OpenID is an open federated identity standard targeted towards the consumer world, allowing individuals Single Sign-On (SSO) to "relying party" sites from an OpenID provider such as their email provider or social network. Large OpenID providers such as Google and Yahoo! have issued OpenIDs to all their users. OpenID is one of few federated identity standards that enable SSO without the need for a pre-existing relationship between the identity provider and the relying party, a feature that greatly fosters scalability.

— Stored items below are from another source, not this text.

Ltac run_in H :=
  unfold gbm_mod_perform, gbm_mod_register_buffer, gbm_mod_unregister_buffer,
    gbm_mod_lock, gbm_mod_unlock, gbm_mod_close_gpu0, gbm_mod_free_gpu0,
    gbm_mod_alloc_gpu0, gbm_mod_open, gbm_mod_open_gpu0, gbm_init,
    stride_in_pixels, gralloc_gbm_bo_create, gralloc_gbm_handle_register,
    gralloc_gbm_handle_unregister, gralloc_gbm_bo_lock, gralloc_gbm_bo_unlock,
    gralloc_gbm_bo_from_handle, gbm_free, native_handle_close, delete_handle,
    gbm_dev_create, gbm_dev_destroy, store_bo,
    pthread_mutex_lock, pthread_mutex_unlock in H;
  unfold mbind, M_bind, mret, M_ret, get, modify, trap in H;
  cbn in H.

(** ** Concrete drivers, handles and states

    Used to run the facade on explicit inputs. *)

Module Fixture.

Definition device : gbm_device := {| dev_fd := 7 |}.

(** a linear allocation with rows of 256 bytes *)
Definition linear_bo : gbm_bo := {| gbm_bo_id := 1; gbm_bo_stride := 256 |}.

Definition payload : list Z := [3; 4].


(** [ENOMEM] *)
Definition ENOMEM : Z := 12.

(** a driver that grants every request *)
Definition granting : driver :=
  {| drv_dev_create := Some device;
     drv_bo_create := λ _ _ _ _ _, inl (linear_bo, payload);
     drv_bo_import := λ _ _, Some linear_bo;
     drv_bo_map := λ _ _ _ _ _ _, inl 4096;
     drv_new := true |}.

(** a driver that refuses every request *)
Definition refusing : driver :=
  {| drv_dev_create := None;
     drv_bo_create := λ _ _ _ _ _, inr ENOMEM;
     drv_bo_import := λ _ _, None;
     drv_bo_map := λ _ _ _ _ _ _, inr (- EINVAL);
     drv_new := true |}.

(** a handle received from another process *)
Definition h0 : buffer_handle_t :=
  {| h_format := HAL_PIXEL_FORMAT_RGBA_8888; h_usage := 0;
     h_width := 64; h_height := 64; h_payload := payload |}.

The current OpenID version is 2.0. However a new version, OpenID AB/C, merges two different next-generation standards efforts, OpenID Abstract Binding and OpenID Connect, and is under construction. OpenID is a profiled protocol for the Federal ICAM initiative. OpenID 2.0 is only profiled for the lowest level of assurance described by the government guidance set out in NIST 800-63. Hopefully, the next generation of OpenID will be capable of all four assurance levels used today.
How it works
OpenID is a passive protocol, using browser web redirections to communicate between the relying party and the OpenID provider. OpenID does not construct a token containing security elements, but rather uses HTTP query string or Form POST elements to represent separate fields, reducing complexity and eliminating the need to parse a document. The core OpenID specification covers discovery and authentication, but several extensions exist to expand the functionality of the specification--most notably Simple Registration, Attribute Exchange and Provider Authentication Policy Extension.
OpenID specifies a number of discovery mechanisms that allow a user to inform the relying party of the preferred OpenID provider, including specifying a URL or email address. OpenID also offers the ability for a domain to delegate its OpenID provider role to another OpenID provider.